Alan Gross Sues US Gov. over His Imprisonment in Cuba

Alan Gross

HAVANA TIMES — A lawsuit was filed in Washington yesterday on behalf of US “contractor” Alan Gross, who is imprisoned in Cuba, reported DPA news.

Gross is accusing both the US government and the company that hired him for not having protected him or properly advised him about his duties in work that led to him receiving a 15-year prison sentence on the island.

The lawsuit demands the company that hired him, Development Alternatives Inc. (DAI), be held responsible, as well as the US government itself, “for its role in the arrest and imprisonment of Gross, including the unfortunate failure to advise, train and protect him” according to a statement from the law firm that filed the complaint at a Washington federal court.

“The destruction of this family is the direct result of a project that was approved, supervised and managed by DAI and our government and that was flawed from the start. This was done with complete disregard for the safety and welfare of Gross,” asserts the lawyer in charge of the suit Gilbert Scott.

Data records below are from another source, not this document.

(** The record built by [calculate_beatability]: the accumulated score is
    the sum of the five contributions and the reasoning is the five groups
    of lines, in the order of the signals. *)
Lemma calculate_beatability_signals self R O :
  exists total : Q,
    (total == shared_loss_contribution self R O
              + win_rate_gap_contribution R O
              + recent_form_contribution O
              + experience_contribution R O
              + close_losses_contribution O)%Q
    /\ beatability_score (calculate_beatability self R O) = Py.min total 1%Q
    /\ reasoning (calculate_beatability self R O)
       = shared_loss_lines self R O ++ win_rate_gap_lines R O
         ++ recent_form_lines O ++ experience_lines R O
         ++ close_losses_lines O
    /\ recent_form (calculate_beatability self R O) = form_label O.
Proof.
  unfold calculate_beatability.
  destruct (shared_losses_signal_spec self R O 0%Q []) as [H1s H1r].
  destruct (shared_losses_signal self R O (0%Q, [])) as [s1 r1].
  destruct (win_rate_signal_spec R O s1 r1) as [H2s H2r].
  destruct (win_rate_signal R O (s1, r1)) as [s2 r2].
  destruct (recent_form_signal_spec O s2 r2) as (H3s & H3r & H3f).
  destruct (recent_form_signal O (s2, r2)) as [[s3 r3] form].
  destruct (experience_signal_spec R O s3 r3) as [H4s H4r].
  destruct (experience_signal R O (s3, r3)) as [s4 r4].
  destruct (close_losses_signal_spec O s4 r4) as [H5s H5r].
  destruct (close_losses_signal O (s4, r4)) as [s5 r5].
  simpl in *. exists s5. split; [lra |]. split; [reflexivity |].
  split; [| exact H3f]. subst. rewrite <- !app_assoc. reflexivity.
Qed.

(** * [list.sort]: permutation, order and stability *)

Section SortFacts.

Context {A K : Type} (le : K -> K -> bool) (key : A -> K).

Lemma insert_by_perm (x : A) (l : list A) : Py.insert_by le key x l ≡ₚ x :: l.
Proof.
  induction l as [| y l IH]; simpl; [reflexivity |].
  destruct (le (key x) (key y)); [reflexivity |].
  rewrite IH. apply perm_swap.
Qed.

Lemma sort_by_perm (l : list A) : Py.sort_by le key l ≡ₚ l.
Proof.
  induction l as [| x l IH]; simpl; [reflexivity |].
  rewrite insert_by_perm. rewrite IH. reflexivity.
Qed.

Lemma sort_by_Forall (P : A -> Prop) (l : list A) :
  Forall P l -> Forall P (Py.sort_by le key l).
Proof. intros H. rewrite sort_by_perm. exact H. Qed.

(** The order of the result, for a total preorder on the keys. *)
Abbreviation key_le := (Py.key_le le key).

Hypothesis le_total : forall a b, le a b = false -> le b a = true.
Hypothesis le_trans : forall a b c, le a b = true -> le b c = true -> le a c = true.

Lemma insert_by_sorted (x : A) (l : list A) :
  StronglySorted key_le l -> StronglySorted key_le (Py.insert_by le key x l).
Proof.
  induction 1 as [| y l Hs IH Hy]; simpl.
  - constructor; constructor.
  - destruct (le (key x) (key y)) eqn:E.
    + constructor; [constructor; assumption |].
      constructor; [exact E |].
      eapply Forall_impl; [exact Hy |]. intros z Hz. unfold Py.key_le in *.
      eapply le_trans; eassumption.
    + constructor; [exact IH |].
      rewrite insert_by_perm. constructor; [| exact Hy].
      apply le_total, E.
Qed.

Lemma sort_by_sorted (l : list A) : StronglySorted key_le (Py.sort_by le key l).
Proof.
  induction l as [| x l IH]; simpl; [constructor |].
  apply insert_by_sorted, IH.
Qed.

(** Stability: the elements of any one key keep their relative order. *)
Context `{EqDecision K}.
Hypothesis le_refl : forall a, le a a = true.

Lemma insert_by_stable (k : K) (x : A) (l : list A) :
  filter (fun y => key y = k) (Py.insert_by le key x l)
  = filter (fun y => key y = k) (x :: l).
Proof.
  induction l as [| y l IH]; simpl; [reflexivity |].
  destruct (le (key x) (key y)) eqn:E; [reflexivity |].
  rewrite filter_cons, IH, !filter_cons.
  destruct (decide (key y = k)) as [Hy | Hy],
           (decide (key x = k)) as [Hx | Hx]; try reflexivity.
  rewrite Hx, Hy, le_refl in E. discriminate E.
Qed.

Lemma sort_by_stable (k : K) (l : list A) :
  filter (fun y => key y = k) (Py.sort_by le key l)
  = filter (fun y => key y = k) l.
Proof.
  induction l as [| x l IH]; simpl; [reflexivity |].
  rewrite insert_by_stable, !filter_cons, IH. reflexivity.
Qed.

End SortFacts.

(** * Slices *)

Lemma slice_to_sublist {A} (n : Z) (l : list A) :
  exists k, Py.slice_to n l = take k l.
Proof. unfold Py.slice_to. destruct (0 <=? n)%Z; eexists; reflexivity. Qed.

Lemma slice_to_Forall {A} (P : A -> Prop) (n : Z) (l : list A) :
  Forall P l -> Forall P (Py.slice_to n l).
Proof.
  intros H. destruct (slice_to_sublist n l) as [k ->]. apply Forall_take, H.
Qed.

Lemma slice_to_length {A} (n : Z) (l : list A) :
  (0 <= n)%Z -> (Z.of_nat (length (Py.slice_to n l)) <= n)%Z.
Proof.
  intros Hn. unfold Py.slice_to. rewrite (proj2 (Z.leb_le 0 n) Hn).
  rewrite length_take. lia.
Qed.

(** * C1: the score is the clamped sum, and lies in [0, 1] *)

Lemma contributions_nonneg self R O :
  (0 <= shared_loss_contribution self R O)%Q
  /\ (0 <= win_rate_gap_contribution R O)%Q
  /\ (0 <= recent_form_contribution O)%Q
  /\ (0 <= experience_contribution R O)%Q
  /\ (0 <= close_losses_contribution O)%Q.
Proof.
  unfold shared_loss_contribution, win_rate_gap_contribution,
    recent_form_contribution, experience_contribution,
    close_losses_contribution.
  pose proof (of_nat_nonneg (size (shared_loss_set self R O))).
  pose proof (of_nat_nonneg (Nat.min (close_loss_count O) 3)).
  repeat split; try lra.
  - destruct (Py.Qltb (win_rate O) (win_rate R)) eqn:E; [| lra].
    apply Qltb_lt in E. lra.
  - destruct (_ <? _)%nat; lra.
  - destruct (_ <? _)%nat; lra.
Qed.

Lemma beatability_score_bounds self R O :
  (0 <= beatability_score (calculate_beatability self R O) <= 1)%Q.
Proof.
  destruct (calculate_beatability_signals self R O) as (t & Ht & -> & _).
  destruct (contributions_nonneg self R O) as (H1 & H2 & H3 & H4 & H5).
  split; [| apply min_le_r].
  apply min_nonneg; lra.
Qed.

Lemma targets_loop_scores self saudi (opponents : list AthleteRecord) acc :
  Forall in_unit_interval acc ->
  Forall in_unit_interval
    (foldl (fun targets opp =>
              if String.eqb (name opp) (name saudi) then targets
              else
                let target := calculate_beatability self saudi opp in
                if Py.Qltb 0 (beatability_score target)
                then targets ++ [target] else targets)
           acc opponents).
Proof.
  revert acc. induction opponents as [| opp opps IH]; intros acc Hacc; simpl;
    [exact Hacc |].
  apply IH. destruct (String.eqb (name opp) (name saudi)); [exact Hacc |].
  destruct (Py.Qltb 0 (beatability_score (calculate_beatability self saudi opp)));
    [| exact Hacc].
  apply Forall_app. split; [exact Hacc |].
  constructor; [apply beatability_score_bounds | constructor].
Qed.

Lemma athlete_report_scores self opponents saudi :
  Forall in_unit_interval (scouting_targets (athlete_report self opponents saudi)).
Proof.
  unfold athlete_report. cbn [scouting_targets].
  apply slice_to_Forall, sort_by_Forall, targets_loop_scores. constructor.
Qed.

Lemma report_loop_scores self opponents (athletes : list AthleteRecord) acc :
  Forall (fun ar => Forall in_unit_interval (scouting_targets ar)) acc ->
  Forall (fun ar => Forall in_unit_interval (scouting_targets ar))
    (foldl (fun reports saudi =>
              reports ++ [athlete_report self opponents saudi])
           acc athletes).
Proof.
  revert acc. induction athletes as [| a l IH]; intros acc Hacc; simpl;
    [exact Hacc |].
  apply IH, Forall_app. split; [exact Hacc |].
  constructor; [apply athlete_report_scores | constructor].
Qed.

Lemma beatability_score_sum self R O :
  (beatability_score (calculate_beatability self R O)
   == Py.min (shared_loss_contribution self R O
              + win_rate_gap_contribution R O
              + recent_form_contribution O
              + experience_contribution R O
              + close_losses_contribution O) 1)%Q.
Proof.
  destruct (calculate_beatability_signals self R O) as (t & Ht & -> & _).
  apply min_compat, Ht.
Qed.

“The tragedy faced by the family Gross is terrible. What doesn’t fit is that this is something that should never have happened,” he said.

According to the lawsuit, filed on behalf of Alan Gross and his wife Judy, both the company that hired him as well as the US government, under whose USAID contract the company acted, “failed when it came to properly inform Mr. Gross — both before and after he began traveling to Cuba — of the risks facing him due to his participation in the project.” The legal document defined that action as a “US government project aimed at increasing access to the Internet among the Jewish community in Cuba.”

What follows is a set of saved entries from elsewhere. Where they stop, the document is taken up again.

Lemma main_outcomes args w :
  wp (main args)
     (fun r w' =>
        (delivered w w' ->
         exit_code r = 0 /\ statuses (new_events w w') = [Stopped] /\
         releases (new_events w w') = 1%nat) /\
        ((exists p, In (ERead p false) (new_events w w')) -> ~ delivered w w' ->
         exit_code r = 0 /\ statuses (new_events w w') = [Complete] /\
         releases (new_events w w') = 1%nat)) w.
Proof.
  unfold main, init.
  wp_run; try solve [not_played].
  eapply wp_mono; [| apply play_summary]. cbv beta. wsimpl.
  intros r w' (t' & Hext & Hcases).
  destruct Hext as (new & -> & Hnew).
  pose proof (statuses_body _ _ Hnew) as Hst.
  pose proof (releases_body _ _ Hnew) as Hrl.
  assert (Hdel : forall w'', w_sigint w'' = w_sigint w' ->
                 (delivered w w'' <->
                  delivered (set_cap {| Cv2.cap_video := env_decode w (arg_video args);
                                        Cv2.cap_pos := 0 |}
                               (set_trace (w_trace w ++ [EOpen (arg_video args)]) w)) w'))
    by (intros w'' Hw''; unfold delivered; wsimpl; rewrite Hw''; reflexivity).
  destruct Hcases as [(Hd & -> & Ht) | [(Hnd & -> & Ht) | (Hnd & (e & -> & Hne) & Ht & Hneos)]].
  - split; [intros _ | intros _ Hn; exfalso; apply Hn, (Hdel w' eq_refl); exact Hd].
    rewrite <- !app_assoc in Ht. rewrite (new_events_app _ _ _ Ht).
    unfold statuses, releases in *.
    rewrite !filter_map_app, !count_app, Hst, Hrl. auto.
  - split; [intros Hd; apply (Hdel w' eq_refl) in Hd; contradiction | intros _ _].
    rewrite <- !app_assoc in Ht. rewrite (new_events_app _ _ _ Ht).
    unfold statuses, releases in *.
    rewrite !filter_map_app, !count_app, Hst, Hrl. auto.
  - apply extends_app_inv in Hneos.
    rewrite <- !app_assoc in Ht.
    destruct (is_Exception e).
    + wp_run.
      split; [intros Hd; apply (Hdel _ eq_refl) in Hd; contradiction |].
      intros [p Hin] _.
      erewrite new_events_app in Hin by (wsimpl; rewrite Ht, <- ?app_assoc; reflexivity).
      simpl in Hin. destruct Hin as [Hin | Hin]; [discriminate |].
      apply in_app_or in Hin as [Hin | Hin];
        [exfalso; now apply (not_eos_not_in _ p Hneos) |].
      simpl in Hin. repeat destruct Hin as [Hin | Hin]; try discriminate; contradiction.
    + split; [intros Hd; apply (Hdel _ eq_refl) in Hd; contradiction |].
      intros [p Hin] _.
      rewrite (new_events_app _ _ _ Ht) in Hin.
      simpl in Hin. destruct Hin as [Hin | Hin]; [discriminate |].
      apply in_app_or in Hin as [Hin | Hin];
        [exfalso; now apply (not_eos_not_in _ p Hneos) |].
      simpl in Hin. repeat destruct Hin as [Hin | Hin]; try discriminate; contradiction.
Qed.

(** C7.  A run of the program in which the interrupt is delivered
    during playback, and a run that reads the end of the stream without
    an interrupt, both end with exit code 0 and one release; they
    differ in the one status line printed, "stopped by user" for the
    first and "playback complete" for the second, two distinct
    messages. *)
Theorem interruption_and_completion_exit_zero args w :
  let r := fst (main args w) in
  let w' := snd (main args w) in
  (delivered w w' ->
   exit_code r = 0 /\ statuses (new_events w w') = [Stopped] /\
   releases (new_events w w') = 1%nat) /\
  ((exists p, In (ERead p false) (new_events w w')) -> ~ delivered w w' ->
   exit_code r = 0 /\ statuses (new_events w w') = [Complete] /\
   releases (new_events w w') = 1%nat) /\
  status_of (EPrint msg_stopped nl) = Some Stopped /\
  status_of (EPrint msg_complete nl) = Some Complete /\
  msg_stopped <> msg_complete.
Proof.
  intros r w'. subst r w'.
  pose proof (main_outcomes args w) as [H1 H2].
  split; [exact H1 |]. split; [exact H2 |].
  repeat split; discriminate.
Qed.

(** C9.  When the video path does not name an existing file, the
    program prints [Error: File not found: <path>] and nothing else,
    exits with status 1, and does not open (or otherwise touch) the
    frame source. *)
Theorem missing_file_is_reported args w :
  env_isfile w (arg_video args) = false ->
  let r := fst (main args w) in
  let w' := snd (main args w) in
  new_events w w' =
    [EPrint [Lit "Error: File not found: "; Str (arg_video args)] nl] /\
  plain_text [Lit "Error: File not found: "; Str (arg_video args)] =
    Some (String.append "Error: File not found: " (arg_video args)) /\
  r = Raise (SystemExit 1) /\
  exit_code r <> 0 /\
  count is_open (new_events w w') = 0%nat /\
  w_cap w' = w_cap w.
Proof.
  intros Hfile r w'. subst r w'.
  unfold main, bind, os_path_isfile. rewrite Hfile. cbn [negb].
  unfold print, sys_exit, emit, raise. wsimpl.
  erewrite new_events_app by (wsimpl; reflexivity).
  repeat split; try discriminate.
  cbn [plain_text]. do 2 f_equal.
  generalize (arg_video args). intros p.
  induction p as [| c p IH]; simpl; [reflexivity | now f_equal].
Qed.

End MainClaims.

Lemma interruption_and_completion_exit_zero_witness :
  let clip := Sample.clip 2 [Sample.frame0; Sample.frame1] in
  let a := Sample.args "a.mp4" 4 0 in
  let wi := Sample.world clip (Some 12%nat) in
  let wc := Sample.world clip None in
  (exit_code (fst (main (cv := Cv2Ref.ops) a wi)) = 0 /\
   statuses (new_events wi (snd (main (cv := Cv2Ref.ops) a wi))) = [Stopped] /\
   releases (new_events wi (snd (main (cv := Cv2Ref.ops) a wi))) = 1%nat) /\
  (exit_code (fst (main (cv := Cv2Ref.ops) a wc)) = 0 /\
   statuses (new_events wc (snd (main (cv := Cv2Ref.ops) a wc))) = [Complete] /\
   releases (new_events wc (snd (main (cv := Cv2Ref.ops) a wc))) = 1%nat).
Proof.
  intros clip a wi wc. split.
  - apply (interruption_and_completion_exit_zero (cv := Cv2Ref.ops) a wi).
    split; [discriminate | vm_compute; reflexivity].
  - apply (interruption_and_completion_exit_zero (cv := Cv2Ref.ops) a wc).
    + exists 2%nat. vm_compute.
      repeat (first [left; reflexivity | right]).
    + intros [H _]. apply H. reflexivity.
Defined.

Lemma missing_file_is_reported_witness :
  let w := Sample.world (Sample.clip 2 [Sample.frame0]) None in
  let a := Sample.args "b.mp4" 120 0 in
  new_events w (snd (main (cv := Cv2Ref.ops) a w)) =
    [EPrint [Lit "Error: File not found: "; Str "b.mp4"] nl] /\
  plain_text [Lit "Error: File not found: "; Str "b.mp4"] =
    Some "Error: File not found: b.mp4"%string /\
  fst (main (cv := Cv2Ref.ops) a w) = Raise (SystemExit 1) /\
  exit_code (fst (main (cv := Cv2Ref.ops) a w)) <> 0 /\
  count is_open (new_events w (snd (main (cv := Cv2Ref.ops) a w))) = 0%nat /\
  w_cap (snd (main (cv := Cv2Ref.ops) a w)) = w_cap w.
Proof.
  intros w a.
  apply (missing_file_is_reported (cv := Cv2Ref.ops) a w).
  reflexivity.
Defined.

The defendants “also failed when it came to taking appropriate measures to protect Mr. Gross.” Among those failures are listed the “lack of education and training necessary to minimize risk or harm, the failure to remove him from Cuba and/or prevent him from returning (to the island), as well as not delaying the project until risks had been reduced.”

The case of Alan Gross, 63, is currently one of the thorniest that hamper improvement in the difficult relationship between Washington and Havana.

Agent Gross was arrested in December 2009 while trying to enter Cuba with illegal advanced telecommunications equipment that is normally available only to the CIA and the US Defense Department.

In 2011, a Cuban court sentenced Gross to 15 years in prison on charges of “violating the independence and security of the state.”

The US claims that the equipment was intended for the Jewish community on the island to give them access to the Internet. Cuba accuses him of trying to use these to support outlawed Cuban opposition groups.

The Obama administration has repeatedly called for his immediate release, if only on “humanitarian” grounds, citing the serious deterioration of Gross’s health as claimed by his family. US officials also point to the advanced cancer suffered by both Gross’s mother and daughter.

“The decision of putting ideology and security benefits ahead of the interests of this US citizen — someone who has major health problems and is in a dangerous and increasingly desperate situation — has left an American family devastated,” decried his lawyer.

So far, the US government has not responed to Gross’s lawsuit.

The possibility of a prisoner swap has been indirectly mentioned on several occasions by Cuban authorities interested in obtaining the release of the Cuban Five, in US prisons since 1998 on espionage charges. The US State Dept. has thus far ruled out any exchange.